Lemma bulk_batchLoop_acc batch : forall batchResults w,
  batchLoop batch batchResults w
  = (batchResults ++ fst (batchLoop batch [] w), snd (batchLoop batch [] w)).
Proof.
  induction batch as [|customer rest IH]; intros batchResults w.
  - simpl. now rewrite app_nil_r.
  - cbn [BulkEmail.batchLoop].
    destruct (negb (Js.truthy (get customer "EMAIL"))).
    + rewrite IH. rewrite (IH ([] ++ _)). simpl. now rewrite <- app_assoc.
    + destruct (sendLetter _ _ _ _ _ _) as [[u|e] w1];
        rewrite IH; rewrite (IH ([] ++ _)); simpl; now rewrite <- app_assoc.
Qed.

Lemma bulk_batchLoop_app pre : forall suf batchResults w,
  batchLoop (pre ++ suf) batchResults w
  = batchLoop suf (fst (batchLoop pre batchResults w))
      (snd (batchLoop pre batchResults w)).
Proof.
  induction pre as [|customer rest IH]; intros suf batchResults w.
  - reflexivity.
  - rewrite <- app_comm_cons. cbn [BulkEmail.batchLoop].
    destruct (negb (Js.truthy (get customer "EMAIL"))).
    + apply IH.
    + destruct (sendLetter _ _ _ _ _ _) as [[u|e] w1]; apply IH.
Qed.

Lemma bulk_batchLoop_customers batch : forall batchResults w,
  map Email.customer (fst (batchLoop batch batchResults w))
  = map Email.customer batchResults
    ++ map (fun c => get c "ACCOUNT_NO") batch.
Proof.
  induction batch as [|customer rest IH]; intros batchResults w.
  - simpl. now rewrite app_nil_r.
  - destruct (bulk_batchLoop_cons customer rest batchResults w)
      as (r & w1 & -> & Hr & _).
    rewrite IH, map_app, <- app_assoc. simpl. now rewrite Hr.
Qed.

Lemma bulk_batchesLoop_customers batches : forall batchIndex total allResults w,
  map Email.customer (fst (batchesLoop batches batchIndex total allResults w))
  = map Email.customer allResults
    ++ map (fun c => get c "ACCOUNT_NO") (concat batches).
Proof.
  induction batches as [|batch rest IH]; intros batchIndex total allResults w.
  - simpl. now rewrite app_nil_r.
  - cbn [BulkEmail.batchesLoop].
    pose proof (bulk_batchLoop_customers batch [] w) as Hb.
    destruct (batchLoop batch [] w) as [batchResults w1].
    rewrite IH. simpl in Hb. simpl concat.
    now rewrite !map_app, Hb, <- app_assoc.
Qed.

(** With a timer that changes nothing, the batches are one pass over
    all customers. *)
Lemma bulk_batchesLoop_flat batches :
  (forall ms w, delay ms w = w) ->
  forall batchIndex total allResults w,
    batchesLoop batches batchIndex total allResults w
    = (allResults ++ fst (batchLoop (concat batches) [] w),
       snd (batchLoop (concat batches) [] w)).
Proof.
  intros Hidle.
  induction batches as [|batch rest IH]; intros batchIndex total allResults w.
  - simpl. now rewrite app_nil_r.
  - cbn [BulkEmail.batchesLoop]. simpl concat.
    rewrite bulk_batchLoop_app.
    destruct (batchLoop batch [] w) as [batchResults w1]. simpl fst. simpl snd.
    rewrite IH.
    replace (if Z.of_nat batchIndex <? Z.of_nat total - 1
             then delay (BulkEmail.delayBetweenBatches batchDelayMs) w1 else w1)
      with w1 by (destruct (_ <? _); [now rewrite Hidle | reflexivity]).
    rewrite (bulk_batchLoop_acc (concat rest) batchResults).
    simpl. now rewrite app_assoc.
Qed.

(** The reply of the handler when the splitting loop ends. *)
Lemma bulkSendHandler_reply (w : W) :
  Email.customers body <> [] ->
  match Email.batchSize (Email.options body) with
  | Some n => 0 <= n
  | None => True
  end ->
  exists reply w',
    bulkSendHandler w = Some (Ok200 reply, w')
    /\ map Email.customer (BulkEmail.results reply)
       = map (fun c => get c "ACCOUNT_NO") (Email.customers body)
    /\ Email.total (BulkEmail.statistics reply)
       = length (Email.customers body)
    /\ (Email.sentCount (BulkEmail.statistics reply)
        + Email.failedCount (BulkEmail.statistics reply)
        + Email.skippedCount (BulkEmail.statistics reply))%nat
       = Email.total (BulkEmail.statistics reply)
    /\ Z.of_nat (BulkEmail.batchesProcessed reply)
       = (Z.of_nat (length (Email.customers body))
          + Batch.batchSizeOr (Email.batchSize (Email.options body)) 5 - 1)
         / Batch.batchSizeOr (Email.batchSize (Email.options body)) 5.
Proof.
  intros Hne Hn.
  assert (Hsize : 1 <= Batch.batchSizeOr (Email.batchSize (Email.options body)) 5).
  { destruct (Email.batchSize (Email.options body)) as [n|]; simpl; [|lia].
    destruct (Z.eqb_spec n 0); lia. }
  destruct (split_spec _ (Email.customers body) _ Hne Hsize)
    as (init & last & Hrun & Hcat & _).
  pose proof (split_length _ _ _ _ Hne Hsize Hrun) as Hcount.
  unfold BulkEmail.bulkSendHandler, Email.bulkBatches. rewrite Hrun.
  pose proof (bulk_batchesLoop_customers (init ++ [last]) 0
                (length (init ++ [last])) [] w) as Hres.
  destruct (batchesLoop (init ++ [last]) 0 (length (init ++ [last])) [] w)
    as [allResults w'].
  eexists. eexists. split; [reflexivity|].
  cbn [BulkEmail.results BulkEmail.statistics BulkEmail.batchesProcessed
       Email.total Email.sentCount Email.failedCount Email.skippedCount].
  simpl in Hres. rewrite Hcat in Hres.
  repeat split.
  - exact Hres.
  - rewrite countStatus_total.
    rewrite <- (length_map Email.customer), Hres. now rewrite length_map.
  - exact Hcount.
Qed.

(** X9.  With customers and a batch size that is absent, zero or at
    least 1, the handler replies with one result for each customer, in
    the order of the input and under its account number; the number of
    batches is the number of customers divided by the batch size,
    rounded up, and [total] is the sum of the three counts. *)
Theorem bulk_send_one_result_per_customer (w : W) :
  Email.customers body <> [] ->
  match Email.batchSize (Email.options body) with
  | Some n => 0 <= n
  | None => True
  end ->
  exists reply w',
    bulkSendHandler w = Some (Ok200 reply, w')
    /\ map Email.customer (BulkEmail.results reply)
       = map (fun c => get c "ACCOUNT_NO") (Email.customers body)
    /\ Email.total (BulkEmail.statistics reply)
       = length (Email.customers body)
    /\ (Email.sentCount (BulkEmail.statistics reply)
        + Email.failedCount (BulkEmail.statistics reply)
        + Email.skippedCount (BulkEmail.statistics reply))%nat
       = Email.total (BulkEmail.statistics reply)
    /\ Z.of_nat (BulkEmail.batchesProcessed reply)
       = (Z.of_nat (length (Email.customers body))
          + Batch.batchSizeOr (Email.batchSize (Email.options body)) 5 - 1)
         / Batch.batchSizeOr (Email.batchSize (Email.options body)) 5.
Proof. apply bulkSendHandler_reply. Qed.

(** X10.  With a timer that leaves the world as it is, the size of the
    batches plays no role: the results and the world reached are those
    of one pass over all customers. *)
Theorem bulk_send_batches_are_transparent (w : W) :
  (forall ms w0, delay ms w0 = w0) ->
  forall reply w',
    bulkSendHandler w = Some (Ok200 reply, w') ->
    BulkEmail.results reply = fst (batchLoop (Email.customers body) [] w)
    /\ w' = snd (batchLoop (Email.customers body) [] w).
Proof.
  intros Hidle reply w'.
  unfold BulkEmail.bulkSendHandler.
  destruct (Email.bulkBatches body) as [batches|] eqn:Hsplit; [|discriminate].
  assert (Hcat : concat batches = Email.customers body).
  { unfold Email.bulkBatches in Hsplit.
    destruct (Email.customers body) as [|c cs] eqn:Hc.
    - rewrite split_nil in Hsplit. now injection Hsplit as <-.
    - destruct (Z_le_gt_dec 1
                  (Batch.batchSizeOr (Email.batchSize (Email.options body)) 5))
        as [Hsize|Hsize].
      + destruct (split_spec _ (c :: cs) _ ltac:(discriminate) Hsize)
          as (init & last & Hrun & Hcat & _).
        rewrite Hrun in Hsplit. now injection Hsplit as <-.
      + unfold Batch.split in Hsplit.
        rewrite splitLoop_never_ends in Hsplit; [discriminate | lia|].
        simpl. lia. }
  rewrite (bulk_batchesLoop_flat batches Hidle), Hcat. simpl.
  intros H. injection H as <- <-. auto.
Qed.

End BulkSendFacts.

Lemma bulk_send_one_result_per_customer_witness :
  exists reply w',
    BulkEmail.bulkSendHandler Sample.mailerDownOnce Sample.noDelay
      Sample.emailRequest None 0%nat = Some (Ok200 reply, w')
    /\ map Email.customer (BulkEmail.results reply)
       = map (fun c => get c "ACCOUNT_NO") (Email.customers Sample.emailRequest)
    /\ Email.total (BulkEmail.statistics reply)
       = length (Email.customers Sample.emailRequest)
    /\ (Email.sentCount (BulkEmail.statistics reply)
        + Email.failedCount (BulkEmail.statistics reply)
        + Email.skippedCount (BulkEmail.statistics reply))%nat
       = Email.total (BulkEmail.statistics reply)
    /\ Z.of_nat (BulkEmail.batchesProcessed reply)
       = (Z.of_nat (length (Email.customers Sample.emailRequest))
          + Batch.batchSizeOr
              (Email.batchSize (Email.options Sample.emailRequest)) 5 - 1)
         / Batch.batchSizeOr
             (Email.batchSize (Email.options Sample.emailRequest)) 5.
Proof.
  apply (bulk_send_one_result_per_customer Sample.mailerDownOnce
           Sample.noDelay Sample.emailRequest None 0%nat).
  - discriminate.
  - exact I.
Defined.

Lemma bulk_send_batches_are_transparent_witness :
  BulkEmail.bulkSendHandler Sample.mailerDownOnce Sample.noDelay
    Scenario.batchesOfTwo None 0%nat
  = Some (Ok200 Scenario.bulkReply, 3%nat)
  /\ BulkEmail.results Scenario.bulkReply
     = fst (BulkEmail.batchLoop Sample.mailerDownOnce Sample.noDelay
              Scenario.batchesOfTwo (Email.customers Scenario.batchesOfTwo) []
              0%nat)
  /\ 3%nat
     = snd (BulkEmail.batchLoop Sample.mailerDownOnce Sample.noDelay
              Scenario.batchesOfTwo (Email.customers Scenario.batchesOfTwo) []
              0%nat).
Proof.
  split; [reflexivity|].
  apply (bulk_send_batches_are_transparent Sample.mailerDownOnce
           Sample.noDelay Scenario.batchesOfTwo None 0%nat).
  - reflexivity.
  - reflexivity.
Defined.

(* --------------------------------------------------------------------- *)
(** ** [POST /generate]: the PDF renderer *)
(* --------------------------------------------------------------------- *)

Section PdfFacts.

Context {W : Type}.
Variable generateLetterContent :
  Customer -> string -> string -> M W Letters.LetterData.
Variable body : Letters.Request.

Lemma generateLoop_without_pdf
    (pdf1 pdf2 : string -> Customer -> M W Letters.Buffer) cs :
  Letters.pdfRequested body = false ->
  forall i letters errors w,
    Letters.generateLoop generateLetterContent pdf1 body cs i letters errors w
    = Letters.generateLoop generateLetterContent pdf2 body cs i letters errors w.
Proof.
  intros Hoff. induction cs as [|customer rest IH]; intros i letters errors w.
  - reflexivity.
  - cbn [Letters.generateLoop]. rewrite Hoff.
    destruct (generateLetterContent _ _ _ _) as [[letterData|e] w1]; apply IH.
Qed.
* * * * * * *
TASK => Everything from the first line above through the line that contains "- cbn [BulkEmail.batchLoop]." should be duplicated exactly, please, and nothing beyond it.

THE ANSWER =>
Lemma bulk_batchLoop_acc batch : forall batchResults w,
  batchLoop batch batchResults w
  = (batchResults ++ fst (batchLoop batch [] w), snd (batchLoop batch [] w)).
Proof.
  induction batch as [|customer rest IH]; intros batchResults w.
  - simpl. now rewrite app_nil_r.
  - cbn [BulkEmail.batchLoop].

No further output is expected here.